▶ **WHAT YOU SHOULD DO**:
Look for the string "Require" in the listing. Copy each line that has it.
= = = = =
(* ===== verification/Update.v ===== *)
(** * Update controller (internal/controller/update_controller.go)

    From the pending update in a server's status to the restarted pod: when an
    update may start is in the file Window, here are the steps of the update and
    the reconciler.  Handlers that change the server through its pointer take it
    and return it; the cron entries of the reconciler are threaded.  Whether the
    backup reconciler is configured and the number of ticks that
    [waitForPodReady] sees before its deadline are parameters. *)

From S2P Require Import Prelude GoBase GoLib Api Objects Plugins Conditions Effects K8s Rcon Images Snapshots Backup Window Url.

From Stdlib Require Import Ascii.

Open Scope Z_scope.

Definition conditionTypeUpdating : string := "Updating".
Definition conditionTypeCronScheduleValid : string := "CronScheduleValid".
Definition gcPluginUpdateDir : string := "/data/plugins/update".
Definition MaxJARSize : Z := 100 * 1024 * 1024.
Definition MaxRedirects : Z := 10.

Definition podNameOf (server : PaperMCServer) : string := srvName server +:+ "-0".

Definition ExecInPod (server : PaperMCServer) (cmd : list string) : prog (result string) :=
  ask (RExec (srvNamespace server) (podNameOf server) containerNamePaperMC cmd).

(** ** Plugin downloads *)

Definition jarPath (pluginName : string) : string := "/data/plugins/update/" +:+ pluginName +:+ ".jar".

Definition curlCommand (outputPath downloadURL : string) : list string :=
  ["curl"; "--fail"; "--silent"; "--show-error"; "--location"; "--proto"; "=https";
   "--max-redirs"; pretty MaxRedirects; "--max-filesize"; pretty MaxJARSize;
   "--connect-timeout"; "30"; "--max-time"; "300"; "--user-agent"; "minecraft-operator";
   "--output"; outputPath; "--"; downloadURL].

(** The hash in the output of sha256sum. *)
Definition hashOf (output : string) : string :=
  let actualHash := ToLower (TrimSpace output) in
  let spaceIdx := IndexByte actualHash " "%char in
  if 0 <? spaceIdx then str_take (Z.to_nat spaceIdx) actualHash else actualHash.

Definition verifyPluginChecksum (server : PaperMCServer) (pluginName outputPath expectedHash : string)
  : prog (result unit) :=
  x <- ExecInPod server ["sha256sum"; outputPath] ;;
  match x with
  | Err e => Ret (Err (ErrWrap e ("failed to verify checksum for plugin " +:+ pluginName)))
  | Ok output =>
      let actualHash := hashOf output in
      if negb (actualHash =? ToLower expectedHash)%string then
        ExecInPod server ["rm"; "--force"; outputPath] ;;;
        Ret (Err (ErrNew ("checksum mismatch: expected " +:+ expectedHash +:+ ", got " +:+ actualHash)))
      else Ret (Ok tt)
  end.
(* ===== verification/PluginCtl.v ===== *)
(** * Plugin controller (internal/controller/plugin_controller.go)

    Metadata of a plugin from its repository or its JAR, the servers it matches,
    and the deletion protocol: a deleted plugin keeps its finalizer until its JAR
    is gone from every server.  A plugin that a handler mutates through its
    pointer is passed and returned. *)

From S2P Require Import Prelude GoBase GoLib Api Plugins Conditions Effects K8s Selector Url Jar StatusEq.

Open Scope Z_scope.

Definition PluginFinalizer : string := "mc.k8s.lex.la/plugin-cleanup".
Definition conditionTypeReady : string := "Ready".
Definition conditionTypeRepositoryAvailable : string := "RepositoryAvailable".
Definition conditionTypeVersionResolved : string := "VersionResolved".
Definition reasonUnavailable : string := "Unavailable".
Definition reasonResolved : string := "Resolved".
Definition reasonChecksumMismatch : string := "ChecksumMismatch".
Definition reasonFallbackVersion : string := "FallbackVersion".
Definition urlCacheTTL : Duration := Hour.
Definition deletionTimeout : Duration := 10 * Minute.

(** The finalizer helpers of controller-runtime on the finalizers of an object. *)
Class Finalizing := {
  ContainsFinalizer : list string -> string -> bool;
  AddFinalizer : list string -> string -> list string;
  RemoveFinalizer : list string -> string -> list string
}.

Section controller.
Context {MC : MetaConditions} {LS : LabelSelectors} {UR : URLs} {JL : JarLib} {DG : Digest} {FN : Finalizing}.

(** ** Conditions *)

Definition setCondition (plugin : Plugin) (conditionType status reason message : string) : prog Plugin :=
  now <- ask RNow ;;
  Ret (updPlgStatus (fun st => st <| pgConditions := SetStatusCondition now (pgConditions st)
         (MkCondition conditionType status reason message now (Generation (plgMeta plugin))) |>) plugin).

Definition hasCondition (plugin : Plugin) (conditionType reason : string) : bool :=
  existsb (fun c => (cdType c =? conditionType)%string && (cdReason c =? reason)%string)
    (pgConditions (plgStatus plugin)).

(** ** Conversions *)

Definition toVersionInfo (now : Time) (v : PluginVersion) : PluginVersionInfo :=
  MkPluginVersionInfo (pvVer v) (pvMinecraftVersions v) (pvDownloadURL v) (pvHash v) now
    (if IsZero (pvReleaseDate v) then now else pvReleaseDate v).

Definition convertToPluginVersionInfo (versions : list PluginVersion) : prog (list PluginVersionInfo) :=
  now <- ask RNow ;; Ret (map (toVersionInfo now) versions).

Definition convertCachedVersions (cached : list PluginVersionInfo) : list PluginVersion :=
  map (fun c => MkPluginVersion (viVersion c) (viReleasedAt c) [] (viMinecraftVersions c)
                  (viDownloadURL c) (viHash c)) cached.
= = = = =
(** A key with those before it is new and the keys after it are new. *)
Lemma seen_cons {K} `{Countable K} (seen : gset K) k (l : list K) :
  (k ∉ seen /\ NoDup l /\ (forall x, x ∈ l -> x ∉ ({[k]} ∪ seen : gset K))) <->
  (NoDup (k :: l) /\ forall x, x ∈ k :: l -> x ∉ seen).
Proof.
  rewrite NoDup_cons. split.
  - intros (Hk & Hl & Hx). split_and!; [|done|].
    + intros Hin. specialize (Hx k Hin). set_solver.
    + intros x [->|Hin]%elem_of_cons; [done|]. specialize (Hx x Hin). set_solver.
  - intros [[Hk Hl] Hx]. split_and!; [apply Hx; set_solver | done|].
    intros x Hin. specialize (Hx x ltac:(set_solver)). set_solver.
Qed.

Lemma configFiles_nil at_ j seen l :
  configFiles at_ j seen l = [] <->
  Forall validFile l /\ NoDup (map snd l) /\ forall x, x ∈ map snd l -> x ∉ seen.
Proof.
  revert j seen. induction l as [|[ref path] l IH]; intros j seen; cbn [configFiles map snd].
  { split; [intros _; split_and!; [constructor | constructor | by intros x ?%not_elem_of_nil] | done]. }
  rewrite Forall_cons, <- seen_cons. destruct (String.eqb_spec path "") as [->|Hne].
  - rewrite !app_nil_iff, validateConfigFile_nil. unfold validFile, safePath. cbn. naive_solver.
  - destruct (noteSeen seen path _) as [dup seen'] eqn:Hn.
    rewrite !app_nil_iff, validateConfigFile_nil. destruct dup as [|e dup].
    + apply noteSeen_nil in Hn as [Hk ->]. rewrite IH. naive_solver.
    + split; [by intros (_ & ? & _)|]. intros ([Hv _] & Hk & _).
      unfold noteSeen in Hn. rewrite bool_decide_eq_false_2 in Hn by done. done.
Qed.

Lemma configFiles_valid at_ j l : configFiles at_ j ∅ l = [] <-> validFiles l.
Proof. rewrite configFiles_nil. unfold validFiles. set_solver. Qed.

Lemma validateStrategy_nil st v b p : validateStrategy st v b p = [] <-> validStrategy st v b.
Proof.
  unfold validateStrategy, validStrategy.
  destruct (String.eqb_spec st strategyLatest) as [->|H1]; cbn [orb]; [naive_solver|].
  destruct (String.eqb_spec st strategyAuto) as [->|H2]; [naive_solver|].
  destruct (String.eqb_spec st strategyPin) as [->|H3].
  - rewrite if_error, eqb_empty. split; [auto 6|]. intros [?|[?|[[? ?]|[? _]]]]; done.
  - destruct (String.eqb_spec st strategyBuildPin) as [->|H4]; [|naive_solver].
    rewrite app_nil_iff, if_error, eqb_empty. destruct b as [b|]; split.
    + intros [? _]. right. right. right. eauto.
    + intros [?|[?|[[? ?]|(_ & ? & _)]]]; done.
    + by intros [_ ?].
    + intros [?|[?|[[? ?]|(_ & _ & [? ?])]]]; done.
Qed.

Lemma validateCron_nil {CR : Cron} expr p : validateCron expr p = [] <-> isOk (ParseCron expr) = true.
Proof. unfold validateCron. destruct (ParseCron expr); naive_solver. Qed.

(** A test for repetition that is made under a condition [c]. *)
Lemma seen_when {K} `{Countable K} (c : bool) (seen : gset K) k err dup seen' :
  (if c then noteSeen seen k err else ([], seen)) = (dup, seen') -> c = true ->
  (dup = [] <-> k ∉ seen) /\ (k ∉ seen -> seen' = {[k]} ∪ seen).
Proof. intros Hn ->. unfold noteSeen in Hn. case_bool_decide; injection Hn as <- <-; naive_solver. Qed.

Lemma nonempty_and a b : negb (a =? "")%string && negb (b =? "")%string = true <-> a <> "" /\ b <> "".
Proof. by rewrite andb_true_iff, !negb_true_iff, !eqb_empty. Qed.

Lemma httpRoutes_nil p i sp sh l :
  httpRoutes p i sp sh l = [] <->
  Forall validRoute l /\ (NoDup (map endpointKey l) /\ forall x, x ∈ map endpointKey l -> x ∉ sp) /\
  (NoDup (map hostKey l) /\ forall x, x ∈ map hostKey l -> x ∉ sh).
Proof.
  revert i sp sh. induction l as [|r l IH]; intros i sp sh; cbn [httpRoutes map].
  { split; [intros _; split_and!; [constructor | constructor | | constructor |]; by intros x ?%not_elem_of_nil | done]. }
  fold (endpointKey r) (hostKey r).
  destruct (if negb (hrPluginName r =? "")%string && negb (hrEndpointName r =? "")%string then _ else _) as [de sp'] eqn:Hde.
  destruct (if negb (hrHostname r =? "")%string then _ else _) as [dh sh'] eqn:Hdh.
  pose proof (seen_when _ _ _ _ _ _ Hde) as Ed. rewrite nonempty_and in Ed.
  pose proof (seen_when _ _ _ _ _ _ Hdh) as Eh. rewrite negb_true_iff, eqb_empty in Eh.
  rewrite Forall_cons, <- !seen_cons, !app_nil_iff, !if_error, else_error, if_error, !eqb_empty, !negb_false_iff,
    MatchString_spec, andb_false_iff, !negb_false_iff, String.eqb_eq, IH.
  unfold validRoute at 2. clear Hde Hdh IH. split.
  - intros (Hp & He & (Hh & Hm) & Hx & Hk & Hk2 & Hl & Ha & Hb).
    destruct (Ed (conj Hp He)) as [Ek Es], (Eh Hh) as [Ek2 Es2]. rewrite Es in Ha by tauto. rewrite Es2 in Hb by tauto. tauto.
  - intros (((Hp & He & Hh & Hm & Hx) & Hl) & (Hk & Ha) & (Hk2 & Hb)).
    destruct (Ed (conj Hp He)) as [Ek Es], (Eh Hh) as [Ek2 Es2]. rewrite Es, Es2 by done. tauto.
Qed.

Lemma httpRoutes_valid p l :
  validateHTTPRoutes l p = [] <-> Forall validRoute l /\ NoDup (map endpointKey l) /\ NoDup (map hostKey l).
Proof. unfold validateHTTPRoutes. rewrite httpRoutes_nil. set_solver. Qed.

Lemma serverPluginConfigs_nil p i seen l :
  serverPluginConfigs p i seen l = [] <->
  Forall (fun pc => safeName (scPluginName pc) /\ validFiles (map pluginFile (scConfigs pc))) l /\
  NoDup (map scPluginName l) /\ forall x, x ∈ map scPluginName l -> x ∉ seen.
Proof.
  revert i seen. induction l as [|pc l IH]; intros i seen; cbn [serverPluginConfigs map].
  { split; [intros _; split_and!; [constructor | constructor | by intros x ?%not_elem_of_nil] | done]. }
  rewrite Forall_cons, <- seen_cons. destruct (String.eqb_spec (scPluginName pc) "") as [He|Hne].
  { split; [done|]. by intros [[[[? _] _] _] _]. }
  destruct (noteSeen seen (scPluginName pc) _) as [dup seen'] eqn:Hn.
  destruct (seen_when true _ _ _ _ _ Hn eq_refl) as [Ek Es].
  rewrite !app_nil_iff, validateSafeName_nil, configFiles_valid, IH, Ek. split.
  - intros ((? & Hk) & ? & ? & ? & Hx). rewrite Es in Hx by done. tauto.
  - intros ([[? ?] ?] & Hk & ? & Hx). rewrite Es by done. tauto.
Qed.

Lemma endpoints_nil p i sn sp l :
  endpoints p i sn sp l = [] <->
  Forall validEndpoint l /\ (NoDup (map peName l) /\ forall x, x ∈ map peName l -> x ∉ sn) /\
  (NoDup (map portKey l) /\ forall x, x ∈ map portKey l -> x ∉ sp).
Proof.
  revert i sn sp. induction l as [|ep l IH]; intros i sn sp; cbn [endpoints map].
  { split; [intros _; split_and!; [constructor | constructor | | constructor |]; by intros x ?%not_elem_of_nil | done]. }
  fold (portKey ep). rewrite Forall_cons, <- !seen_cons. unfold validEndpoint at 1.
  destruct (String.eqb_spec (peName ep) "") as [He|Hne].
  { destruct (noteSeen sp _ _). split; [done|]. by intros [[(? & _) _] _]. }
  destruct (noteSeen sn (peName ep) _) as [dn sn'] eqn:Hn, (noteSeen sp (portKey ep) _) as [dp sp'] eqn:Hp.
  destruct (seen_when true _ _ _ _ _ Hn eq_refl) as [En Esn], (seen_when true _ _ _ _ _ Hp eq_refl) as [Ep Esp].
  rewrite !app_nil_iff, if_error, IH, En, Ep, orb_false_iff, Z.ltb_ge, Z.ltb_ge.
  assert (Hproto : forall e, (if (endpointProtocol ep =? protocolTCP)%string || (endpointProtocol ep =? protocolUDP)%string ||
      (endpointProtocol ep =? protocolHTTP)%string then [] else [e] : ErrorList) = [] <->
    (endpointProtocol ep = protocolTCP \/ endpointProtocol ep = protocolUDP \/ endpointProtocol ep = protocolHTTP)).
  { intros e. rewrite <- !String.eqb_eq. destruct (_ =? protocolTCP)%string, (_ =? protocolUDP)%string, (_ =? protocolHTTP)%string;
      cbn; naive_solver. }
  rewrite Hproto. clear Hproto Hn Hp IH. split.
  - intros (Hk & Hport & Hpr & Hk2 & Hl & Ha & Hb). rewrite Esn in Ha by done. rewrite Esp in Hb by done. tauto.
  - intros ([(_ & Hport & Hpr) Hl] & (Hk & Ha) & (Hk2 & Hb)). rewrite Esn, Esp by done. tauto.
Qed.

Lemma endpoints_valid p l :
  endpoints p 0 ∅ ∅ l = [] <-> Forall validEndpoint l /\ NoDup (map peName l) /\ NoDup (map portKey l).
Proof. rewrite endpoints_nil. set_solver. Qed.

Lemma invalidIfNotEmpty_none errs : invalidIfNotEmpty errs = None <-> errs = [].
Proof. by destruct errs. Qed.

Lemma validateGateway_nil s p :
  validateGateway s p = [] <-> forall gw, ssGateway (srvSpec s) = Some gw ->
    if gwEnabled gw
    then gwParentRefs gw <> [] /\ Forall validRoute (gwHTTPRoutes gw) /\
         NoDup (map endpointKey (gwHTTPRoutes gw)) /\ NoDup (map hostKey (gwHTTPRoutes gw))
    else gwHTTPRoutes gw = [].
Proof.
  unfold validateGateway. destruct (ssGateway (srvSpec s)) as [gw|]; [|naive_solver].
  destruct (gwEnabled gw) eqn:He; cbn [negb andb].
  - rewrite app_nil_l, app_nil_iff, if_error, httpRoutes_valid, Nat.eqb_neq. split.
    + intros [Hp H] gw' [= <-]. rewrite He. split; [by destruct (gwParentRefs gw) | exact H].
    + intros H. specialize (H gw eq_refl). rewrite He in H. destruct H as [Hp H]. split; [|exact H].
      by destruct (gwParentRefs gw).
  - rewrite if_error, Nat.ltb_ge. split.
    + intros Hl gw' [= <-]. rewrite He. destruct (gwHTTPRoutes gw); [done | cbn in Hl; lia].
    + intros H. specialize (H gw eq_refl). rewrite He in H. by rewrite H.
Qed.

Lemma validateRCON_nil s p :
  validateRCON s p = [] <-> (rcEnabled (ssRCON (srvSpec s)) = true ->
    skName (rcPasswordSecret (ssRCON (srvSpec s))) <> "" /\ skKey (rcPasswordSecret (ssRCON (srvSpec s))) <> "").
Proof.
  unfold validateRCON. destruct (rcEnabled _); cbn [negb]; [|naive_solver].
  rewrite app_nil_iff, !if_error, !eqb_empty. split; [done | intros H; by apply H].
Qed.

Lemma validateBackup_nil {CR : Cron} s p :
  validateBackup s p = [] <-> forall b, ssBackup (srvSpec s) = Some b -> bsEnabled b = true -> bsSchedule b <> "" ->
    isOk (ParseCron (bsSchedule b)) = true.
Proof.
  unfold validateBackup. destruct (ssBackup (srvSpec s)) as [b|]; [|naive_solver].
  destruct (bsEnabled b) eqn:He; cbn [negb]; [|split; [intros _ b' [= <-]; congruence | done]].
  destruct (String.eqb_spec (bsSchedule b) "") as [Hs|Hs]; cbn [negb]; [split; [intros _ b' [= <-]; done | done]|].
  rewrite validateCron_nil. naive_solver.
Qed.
= = = = =
▶ **RESULT OF THE TASK**:
From S2P Require Import Prelude GoBase GoLib Api Objects Plugins Conditions Effects K8s Rcon Images Snapshots Backup Window Url.
From Stdlib Require Import Ascii.
From S2P Require Import Prelude GoBase GoLib Api Plugins Conditions Effects K8s Selector Url Jar StatusEq.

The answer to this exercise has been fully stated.